No Brasil, o dia existe há 10 anos, mas muitas pessoas não se dão conta do quanto é importante é a militância para que o racismo, que aumentou em 176 % só no Rio de Janeiro (dados do Anuário de Segurança Pública), diminua. Pensando nisso a Ação Social pela Música do Brasil (ASMB) - projeto que existe há 25 anos e que atende a 4.700 crianças e jovens em situação de vulnerabilidade com educação cultural e social por meio da música clássica – introduziu, no ano passado, em sua grade de ensino, oficinas de letramento racial e temáticas sociais. Cerca de 90% dos estudantes que frequentam o projeto são negros, mas muitos deles não se entendiam como pessoas pretas. Assim, os professores e educadores entenderam aí uma lacuna de ensino no que diz respeito, principalmente, ao letramento racial.

As aulas - que além do letramento racial, incluem palestras e dinâmicas sobre cidadania, assédio, machismo e outros temas - vêm sendo implementadas em todas as turmas desde o ano passado, de acordo com a idade dos estudantes, e os conteúdos vão se diversificando conforme a demanda de conhecimento, trazendo cidadania e conhecimento.
"Nas aulas, realizamos atividades que enaltecem a cultura preta, abordando aspectos históricos, além da representação da pessoa negra.

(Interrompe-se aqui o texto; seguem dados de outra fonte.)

Lemma elem_of_loaded_lines (lines : list string) (x : string) :
  forall acc : gset string,
    x ∈ foldl (fun existing line => existing ∪ {[ rstrip_nl line ]}) acc lines
    <-> x ∈ acc \/ exists line, line ∈ lines /\ x = rstrip_nl line.
Proof.
  induction lines as [|l lines IH]; intros acc.
  - cbn. split; [by left|]. intros [H|(line & H & _)]; [done|inversion H].
  - cbn [foldl]. rewrite IH, elem_of_union, elem_of_singleton. split.
    + intros [[H| ->]|(line & H & ->)]; [by left|right..].
      * exists l. split; [left|done].
      * exists line. split; [by right|done].
    + intros [H|(line & [->|H]%elem_of_cons & ->)]; [by left; left|by left; right|].
      right. by exists line.
Qed.

(** The lines the program knows of a file are the lines of the file with
    their trailing line feeds removed; a missing file has none. *)
Lemma elem_of_load_existing_lines (file : option string) (x : string) :
  x ∈ load_existing_lines file
  <-> exists line, line ∈ readlines (file_text file) /\ x = rstrip_nl line.
Proof.
  destruct file as [text|]; cbn [load_existing_lines file_text default].
  - rewrite elem_of_loaded_lines. split; [|by right].
    intros [H|H]; [|done]. by apply not_elem_of_empty in H.
  - split; [by intros H%not_elem_of_empty|]. by intros (line & H & _); inversion H.
Qed.

(** Against a log that holds the comparison lines themselves, each ended
    by a line feed, the comparison works: appending records of the log
    writes nothing and returns 0.  (The fields must hold no CR or LF, so
    that every comparison line is one line of the file.) *)
Theorem append_finds_canonical_lines (logged entries : list Entry) :
  Forall (fun e => entry_no_line_break e = true) logged ->
  entries ⊆ logged ->
  append_entries_to_csv (Some (canonical_log logged)) entries
  = (Some (canonical_log logged), 0).
Proof.
  intros Hplain Hsub. unfold append_entries_to_csv.
  rewrite append_loop_known; [done|].
  intros e He. cbn [existing_lines].
  apply elem_of_load_existing_lines.
  change (file_text (Some (canonical_log logged))) with (canonical_log logged).
  rewrite readlines_canonical_log by done.
  exists (canonical_line e +:+ String LF ""). split.
  - apply list_elem_of_fmap. exists e. split; [done|]. by apply Hsub.
  - symmetry. apply rstrip_nl_line, no_line_break_canonical_line.
    rewrite Forall_forall in Hplain. by apply Hplain, Hsub.
Qed.

Lemma append_finds_canonical_lines_witness :
  Forall (fun e => entry_no_line_break e = true) [plain_entry]
  /\ [plain_entry] ⊆ [plain_entry]
  /\ append_entries_to_csv (Some (canonical_log [plain_entry])) [plain_entry]
     = (Some (canonical_log [plain_entry]), 0).
Proof.
  assert (Forall (fun e => entry_no_line_break e = true) [plain_entry]) as H1.
  { by repeat constructor. }
  assert ([plain_entry] ⊆ [plain_entry]) as H2 by done.
  split; [exact H1|]. split; [exact H2|].
  exact (append_finds_canonical_lines [plain_entry] [plain_entry] H1 H2).
Defined.

(** *** Distinct records are not confused *)

Lemma split_at_comma (s : string) :
  forall s' x x',
    comma_free s = true -> comma_free s' = true ->
    s +:+ String COMMA x = s' +:+ String COMMA x' -> s = s' /\ x = x'.
Proof.
  induction s as [|a s IH]; intros [|b s'] x x' Hs Hs' Heq.
  - rewrite !app_nil_l in Heq. by inversion Heq.
  - rewrite app_nil_l, app_cons in Heq. inversion Heq; subst.
    cbn in Hs'. by rewrite bool_decide_eq_true_2 in Hs'.
  - rewrite app_nil_l, app_cons in Heq. inversion Heq; subst.
    cbn in Hs. by rewrite bool_decide_eq_true_2 in Hs.
  - rewrite !app_cons in Heq. inversion Heq; subst.
    cbn in Hs, Hs'. apply andb_true_iff in Hs as [_ Hs], Hs' as [_ Hs'].
    destruct (IH _ _ _ Hs Hs' H1) as [-> ->]. done.
Qed.

(** A doubled title ends at the first quote that stands alone. *)
Lemma double_quotes_split (t : string) :
  forall t' c c' x x',
    c ≠ DQUOTE -> c' ≠ DQUOTE ->
    double_quotes t +:+ String DQUOTE (String c x)
    = double_quotes t' +:+ String DQUOTE (String c' x') ->
    t = t' /\ String c x = String c' x'.
Proof.
  induction t as [|a t IH]; intros [|b t'] c c' x x' Hc Hc' Heq.
  - cbn [double_quotes] in Heq. rewrite !app_nil_l in Heq. by inversion Heq.
  - cbn [double_quotes] in Heq. rewrite app_nil_l in Heq.
    destruct (decide (b = DQUOTE)) as [->|Hb];
      rewrite ?app_cons in Heq; inversion Heq; subst; done.
  - cbn [double_quotes] in Heq. rewrite app_nil_l in Heq.
    destruct (decide (a = DQUOTE)) as [->|Ha];
      rewrite ?app_cons in Heq; inversion Heq; subst; done.
  - cbn [double_quotes] in Heq.
    destruct (decide (a = DQUOTE)) as [->|Ha], (decide (b = DQUOTE)) as [->|Hb];
      rewrite ?app_cons in Heq; inversion Heq; subst; try done.
    + destruct (IH _ _ _ _ _ Hc Hc' H0) as [-> ?]. done.
    + destruct (IH _ _ _ _ _ Hc Hc' H1) as [-> ?]. done.
Qed.

Lemma app_snoc_inj_l (s t : string) (a b : ascii) :
  s +:+ String a "" = t +:+ String b "" -> s = t.
Proof.
  revert t. induction s as [|c s IH]; intros [|d t] H.
  - done.
  - rewrite app_nil_l, app_cons in H. inversion H as [[Hc Ht]]. by destruct t.
  - rewrite app_nil_l, app_cons in H. inversion H as [[Hc Hs]]. by destruct s.
  - rewrite !app_cons in H. inversion H. f_equal. eauto.
Qed.

(** The comparison line tells records apart, as long as date and domain
    hold no comma. *)
Lemma canonical_line_inj (date domain title link date' domain' title' link' : string) :
  comma_free date = true -> comma_free domain = true ->
  comma_free date' = true -> comma_free domain' = true ->
  canonical_line (date, domain, title, link)
  = canonical_line (date', domain', title', link') ->
  (date, domain, title, link) = (date', domain', title', link').
Proof.
  intros Hd Ho Hd' Ho' Heq. unfold canonical_line, join, quoted in Heq.
  change ("," +:+ ?x) with (String COMMA x) in Heq.
  apply split_at_comma in Heq as [-> Heq]; [|done..].
  apply split_at_comma in Heq as [-> Heq]; [|done..].
  rewrite !app_cons, !app_assoc, !app_cons, !app_nil_l in Heq.
  inversion Heq as [Heq']. clear Heq.
  apply double_quotes_split in Heq' as [-> Heq']; [|done..].
  inversion Heq' as [Hl]. by apply app_snoc_inj_l in Hl as ->.
Qed.

Lemma append_loop_writes_all (entries : list Entry) :
  forall st : AppendState,
    NoDup (canonical_line <$> entries) ->
    (forall e, e ∈ entries -> canonical_line e ∉ existing_lines st) ->
    log (append_loop st entries) = log st +:+ write_rows (row_of <$> entries)
    /\ new_count (append_loop st entries) = new_count st + length entries.
Proof.
  induction entries as [|e entries IH]; intros st Hnd Hnew.
  - cbn. by rewrite app_nil_r, Nat.add_0_r.
  - unfold append_loop. cbn [foldl]. fold (append_loop (append_step st e) entries).
    cbn [fmap list_fmap] in Hnd. apply NoDup_cons in Hnd as [Hhead Hnd].
    destruct (append_step_cases st e) as [[Hin _] | [_ Heq]].
    { destruct (Hnew e); [by left|done]. }
    rewrite Heq. destruct (IH (append_step st e) Hnd) as [Hlog Hcount].
    { intros e' He'. rewrite Heq. cbn [existing_lines].
      intros [Hin|Hin%elem_of_singleton]%elem_of_union.
      - apply (Hnew e'); [by right|done].
      - apply Hhead. rewrite <- Hin. by apply list_elem_of_fmap_2. }
    rewrite Heq in Hlog, Hcount. rewrite Hlog, Hcount. cbn [log new_count fmap list_fmap write_rows foldr length].
    fold (write_rows (row_of <$> entries)). rewrite app_assoc. split; [done|lia].
Qed.

(** A batch of different records whose dates and domains hold no comma is
    written to a new log in full, in its order, and counted in full:
    within one call no record is taken for another. *)
Theorem append_writes_all_distinct (entries : list Entry) :
  NoDup entries ->
  Forall (fun e => comma_free_entry e = true) entries ->
  append_entries_to_csv None entries
  = (Some (write_rows (row_of <$> entries)), length entries).
Proof.
  intros Hnd Hcf. unfold append_entries_to_csv.
  destruct (append_loop_writes_all entries
              {| log := file_text None; existing_lines := load_existing_lines None;
                 new_count := 0 |}) as [Hlog Hcount].
  - apply NoDup_fmap_2_strong; [|done].
    intros [[[d o] t] l] [[[d' o'] t'] l'] He He' Heq.
    rewrite Forall_forall in Hcf.
    pose proof (Hcf _ He) as H1. pose proof (Hcf _ He') as H2.
    unfold comma_free_entry in H1, H2. cbn in H1, H2.
    apply andb_true_iff in H1 as [? ?], H2 as [? ?].
    by apply canonical_line_inj.
  - intros e _. cbn. apply not_elem_of_empty.
  - rewrite Hlog, Hcount. done.
Qed.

Enfatizamos a importância do combate ao racismo estrutural, prevenção ao preconceito. Os alunos também conhecem os nossos heróis negros. São histórias que as escolas não contam, e quando falam, é de maneira rasa. As crianças, e especialmente as crianças pretas, crescem ouvindo sua história pela metade, e sofrem muito com isso, porque a história delas é sempre contada de maneira degradante", explica a professora Marcele Oliver, ativista e educadora social, responsável pelas oficinas transversais do projeto.